The lifetime accumulation of multimorbidity and its influence on dementia risk: a UK Biobank study.
Patel R., Gillis G., Mackay CE., Griffanti L., Wang C., Ebmeier KP., Suri S.
The number of people living with dementia worldwide is projected to reach 150 million by 2050, making prevention a crucial priority for health services. The co-occurrence of two or more chronic health conditions, termed multimorbidity, occurs in up to 80% of dementia patients, making multimorbidity an important risk factor for dementia. However, we lack an understanding of the specific health conditions, and their age of onset, that drive the link between multimorbidity and dementia.
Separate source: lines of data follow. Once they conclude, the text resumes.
Lemma nonblanks_lstrip s : nonblanks (lstrip s) = nonblanks s.
Proof.
  induction s as [|c s IH]; [done|]. cbn [lstrip].
  destruct (is_space c) eqn:E; [|done]. by rewrite nonblanks_cons, E.
Qed.

Lemma nonblanks_blanks ws : blanks ws → nonblanks ws = 0%nat.
Proof.
  induction 1 as [|c ws Hc _ IH]; [done|]. by rewrite nonblanks_cons, Hc.
Qed.

Lemma lstrip_nil_blanks s : lstrip s = [] → blanks s.
Proof.
  induction s as [|c s IH]; [constructor|]. cbn [lstrip].
  destruct (is_space c) eqn:E; [|done]. intros H. constructor; [done|by apply IH].
Qed.

Lemma diff_here_nonblanks s : diff_here s = true → nonblanks s = 4%nat.
Proof.
  destruct s as [|c r]; [done|]. cbn [diff_here].
  intros H. apply andb_true_iff in H as [Hc H].
  rewrite nonblanks_cons, Hc, <- nonblanks_lstrip.
  destruct (lstrip r) as [|a [|b [|c' [|d t]]]]; try done.
  rewrite !andb_true_iff, !orb_true_iff, !N.eqb_eq in H.
  destruct H as [[[[Ha Hb] Hc'] Hd] Ht].
  apply str_eqb_eq, lstrip_nil_blanks, nonblanks_blanks in Ht.
  rewrite !nonblanks_cons, Ht.
  destruct Ha as [-> | ->], Hb as [[[-> | ->] | ->] | ->], Hc' as [-> | ->],
    Hd as [-> | ->]; reflexivity.
Qed.

Lemma diff_labels_letters label :
  label ∈ diff_labels →
  ∃ a b c d, label = [a; b; c; d]
    ∧ (a = 68 ∨ a = 100)%N ∧ (b = 73 ∨ b = 105 ∨ b = 304 ∨ b = 305)%N
    ∧ (c = 70 ∨ c = 102)%N ∧ (d = 70 ∨ d = 102)%N.
Proof.
  unfold diff_labels. intros H.
  apply list_elem_of_bind in H as (a & H & Ha).
  apply list_elem_of_bind in H as (b & H & Hb).
  apply list_elem_of_bind in H as (c & H & Hc).
  apply list_elem_of_bind in H as (d & H & Hd).
  apply list_elem_of_singleton in H as ->.
  exists a, b, c, d. split; [done|].
  rewrite !elem_of_cons in Ha. rewrite !elem_of_cons in Hb.
  rewrite !elem_of_cons in Hc. rewrite !elem_of_cons in Hd.
  split; [destruct Ha as [?|[?|Ha]]; auto; by apply elem_of_nil in Ha|].
  split; [destruct Hb as [?|[?|[?|[?|Hb]]]]; auto; by apply elem_of_nil in Hb|].
  split; [destruct Hc as [?|[?|Hc]]; auto; by apply elem_of_nil in Hc|].
  destruct Hd as [?|[?|Hd]]; auto; by apply elem_of_nil in Hd.
Qed.

Lemma diff_here_label ws label ws' :
  blanks ws → ws ≠ [] → label ∈ diff_labels → blanks ws' →
  diff_here (ws ++ label ++ ws') = true.
Proof.
  intros Hws Hne Hl Hws'. destruct Hws as [|c ws Hc Hws]; [done|].
  cbn [app diff_here]. rewrite Hc, lstrip_blanks by done. cbn [andb].
  assert (Hend : str_eqb (lstrip ws') [] = true).
  { apply str_eqb_eq. rewrite <- (app_nil_r ws'). by rewrite lstrip_blanks. }
  apply diff_labels_letters in Hl as (a & b & c' & d & -> & Ha & Hb & Hc' & Hd).
  cbn [app].
  destruct Ha as [-> | ->], Hb as [-> | [-> | [-> | ->]]], Hc' as [-> | ->],
    Hd as [-> | ->];
    cbn [lstrip];
    match goal with
    | |- context [is_space ?x] => change (is_space x) with false
    end; cbv iota; by rewrite Hend.
Qed.

Lemma strip_diff_label s0 c m :
  is_space c = false → diff_here m = true →
  strip_diff ((s0 ++ [c]) ++ m) = s0 ++ [c].
Proof.
  intros Hc Hm.
  assert (Hm0 : strip_diff m = []) by (destruct m; cbn [strip_diff]; by rewrite Hm).
  induction s0 as [|b s0 IH].
  - cbn [app strip_diff diff_here]. rewrite Hc. cbn [andb]. by rewrite Hm0.
  - cbn [app strip_diff]. fold (strip_diff ((s0 ++ [c]) ++ m)). rewrite IH.
    destruct (diff_here (b :: (s0 ++ [c]) ++ m)) eqn:E; [|done].
    apply diff_here_nonblanks in E. apply diff_here_nonblanks in Hm.
    rewrite nonblanks_cons, !nonblanks_app, nonblanks_cons, Hc, Hm in E.
    destruct (is_space b); lia.
Qed.

Lemma rstrip_char_end x s c :
  (c =? x)%N = false → rstrip_char x (s ++ [c]) = s ++ [c].
Proof.
  intros Hc. unfold rstrip_char. rewrite rev_app_distr. cbn [rev app lstrip_char].
  rewrite Hc. cbn [rev]. by rewrite rev_involutive.
Qed.

(** X14. A header that already ends with the label of the diff column
    does not get a second one. When the line is a text that does not end
    with a blank, then blanks and the label [Diff], in any of its cases,
    the label and the blanks before it are taken off, the text is padded
    to the diff column, and the label is put back, when the line holds
    [vs base], with the closing bar after it. The label then begins where
    the diff text of a data line with a left part of the same length
    begins. *)
Theorem header_label_moved (dcs : Z) (s0 ws label : str) (c : N) :
  is_space c = false → blanks ws → ws ≠ [] → label ∈ diff_labels →
  let s := s0 ++ [c] in
  let line := s ++ ws ++ label in
  let padded := if len s <? dcs then s ++ spaces (dcs - len s) else s ++ u "  " in
  strip_diff line = s
  ∧ reflow_header dcs line
    = INDENT ++ (if contains (u "vs base") line then padded ++ u "Diff" else padded)
        ++ u "│"
  ∧ len (INDENT ++ padded) = column_offset dcs s.
Proof.
  intros Hc Hws Hne Hl s line padded.
  assert (Hsd : strip_diff line = s).
  { unfold line, s. apply strip_diff_label; [done|].
    rewrite <- (app_nil_r label). apply diff_here_label; try done. constructor. }
  split; [exact Hsd|]. split; [|apply aligned_length].
  assert (Hlast : ∃ l0 d, line = l0 ++ [d] ∧ is_space d = false
                          ∧ (d =? chr "│")%N = false).
  { apply diff_labels_letters in Hl as (a & b & c' & d & -> & _ & _ & _ & Hd).
    exists (s ++ ws ++ [a; b; c']), d. unfold line.
    split; [by rewrite <- !app_assoc|].
    destruct Hd as [-> | ->]; done. }
  destruct Hlast as (l0 & d & Hline & Hd & Hbar).
  unfold reflow_header.
  assert (Hr : rstrip (rstrip_char (chr "│") (rstrip line)) = line).
  { rewrite Hline, rstrip_end, rstrip_char_end, rstrip_end by done. done. }
  rewrite Hr, Hsd. fold padded.
  destruct (contains (u "vs base") line); by rewrite <- ?app_assoc.
Qed.

Section HeaderSample.
Import Simulator.

(** The column header that the Comparator prints. *)
Lemma header_label_moved_witness :
  reflow_header 120 (ljust 52 [] ++ u "│       sec/op        │    sec/op      vs base                │   Diff")
  = INDENT ++ ljust 120 (ljust 52 [] ++ u "│       sec/op        │    sec/op      vs base                │")
      ++ u "Diff│".
Proof.
  pose proof (header_label_moved 120
    (ljust 52 [] ++ u "│       sec/op        │    sec/op      vs base                ")
    (u "   ") (u "Diff") (chr "│")) as H.
  destruct H as (_ & H & _);
    [ reflexivity
    | apply Forall_forall; intros x Hx; vm_compute in Hx;
      repeat (apply elem_of_cons in Hx as [-> | Hx]; [reflexivity|]);
      by apply elem_of_nil in Hx
    | discriminate
    | apply list_elem_of_In; vm_compute; tauto
    | ].
  vm_compute in H. vm_compute. exact H.
Defined.

End HeaderSample.

(** ** From the Comparator to TableReflow: the whole report *)

Lemma emit_line_safe dcs ic line :
  is_metadata line = true ∨ (∃ o, reflow_data dcs line = Ok o) →
  ∃ r, emit_line dcs ic line = Ok r.
Proof.
  intros H. unfold emit_line.
  destruct (is_fence line); [by eexists|].
  destruct (negb ic); [by eexists|].
  destruct (is_footnote line); [by eexists|].
  destruct (is_column_header line); [by eexists|].
  destruct (is_metadata line); [by eexists|].
  destruct H as [H|[o H]]; [done|]. rewrite H. by eexists.
Qed.

Lemma emit_safe dcs st lines :
  (∀ line, line ∈ lines →
     is_metadata line = true ∨ (∃ o, reflow_data dcs line = Ok o)) →
  ∃ st', emit dcs st lines = Ok st'.
Proof.
  revert st. induction lines as [|line lines IH]; intros st H; [by eexists|].
  cbn [emit].
  destruct (emit_line_safe dcs st.1 line) as [[ic out] E]; [apply H; by left|].
  rewrite E. cbn [mbind result_bind]. apply IH. intros l Hl. apply H. by right.
Qed.

Lemma reflow_safe lines :
  (∀ dcs line, line ∈ lines →
     is_metadata line = true ∨ (∃ o, reflow_data dcs line = Ok o)) →
  ∃ out, reflow lines = Ok out ∧ length out = length lines.
Proof.
  intros H. unfold reflow. destruct (width_pass false lines) as [ic w].
  destruct (emit_safe (w - 13) (ic, []) lines (H _)) as [[ic' out] E].
  rewrite E. cbn [mbind result_bind]. exists out. split; [done|].
  destruct (emit_passes_through _ _ _ _ _ _ E) as (outs & -> & Hlen & _).
  by rewrite app_nil_l.
Qed.

Lemma safe_tokens_ok line dcs :
  safe_tokens line = true → ∃ o, reflow_data dcs line = Ok o.
Proof.
  unfold safe_tokens. intros H. rewrite forallb_forall in H.
  unfold reflow_data.
  destruct (split (strip_worker_suffix line)) as [|t0 ts] eqn:Es; [by eexists|].
  destruct (extract_two_numbers (t0 :: ts)) as [ns|e] eqn:E.
  - cbn [mbind result_bind]. destruct ns as [|n0 [|n1 [|]]]; try by eexists.
    destruct (fne n0 (float_of_Z 0)); by eexists.
  - exfalso. unfold extract_two_numbers in E.
    destruct (extract_loop_raise _ _ _ E) as (t & Ht & Hp).
    apply list_elem_of_In, H in Ht. by rewrite Hp in Ht.
Qed.

Lemma lstrip_app_nonblank a c b :
  is_space c = false → lstrip (a ++ c :: b) = lstrip a ++ c :: b.
Proof.
  intros Hc. induction a as [|x a IH]; cbn [app lstrip]; [by rewrite Hc|].
  by destruct (is_space x).
Qed.

Lemma rstrip_app_nonblank w c s :
  is_space c = false → rstrip ((w ++ [c]) ++ s) = (w ++ [c]) ++ rstrip s.
Proof.
  intros Hc. unfold rstrip. rewrite !rev_app_distr. cbn [rev app].
  rewrite lstrip_app_nonblank by done.
  rewrite rev_app_distr. cbn [rev]. by rewrite rev_involutive.
Qed.

Lemma cpu_line_metadata cpu_info : is_metadata (u "cpu: " ++ cpu_info) = true.
Proof.
  unfold is_metadata, strip.
  change (u "cpu: " ++ cpu_info)
    with (([99; 112; 117] ++ [58]) ++ 32 :: cpu_info)%N.
  cbn [app]. rewrite lstrip_head by reflexivity.
  change (99 :: 112 :: 117 :: 58 :: 32 :: cpu_info)%N
    with (([99; 112; 117] ++ [58]) ++ 32 :: cpu_info)%N.
  rewrite rstrip_app_nonblank by reflexivity. reflexivity.
Qed.

Section ReportAccepted.
Import Simulator.

Lemma sign_cases v : sign_bit v = false → v = S754_nan ∨ nonneg v.
Proof. destruct v; cbn; auto. Qed.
Using data from 282 712 participants of the UK Biobank, we defined the sequential patterns of accumulation of 46 chronic conditions over the life course. By grouping individuals based on their life history of chronic illness, we show here that the risk of incident dementia can be stratified by both the type and timing of their accumulated chronic conditions. We identified several distinct clusters of multimorbidity throughout the lifespan (cardiometabolic, mental health, neurovascular, peripheral vascular, eye diseases and low/no multimorbidity). We observed that the odds of developing dementia varied based on when these comorbidities were diagnosed. Until midlife (age 55), the accumulation of cardiometabolic conditions, such as coronary heart disease, atrial fibrillation, and diabetes, was most strongly associated with dementia risk. However, from 55 to 70 years, the accumulation of mental health conditions, such as anxiety and depression, as well as neurovascular conditions, such as stroke and transient ischaemic attack, was associated with an over 2-fold increase in dementia risk compared with low multimorbidity. Importantly, individuals who continuously and sequentially accumulate cardiometabolic, mental health, and neurovascular conditions were at greatest risk. The age-dependent role of multimorbidity in predicting dementia risk could be used for early stratification of individuals into high- and low-risk groups and could inform targeted prevention strategies based on a person's prior history of chronic disease.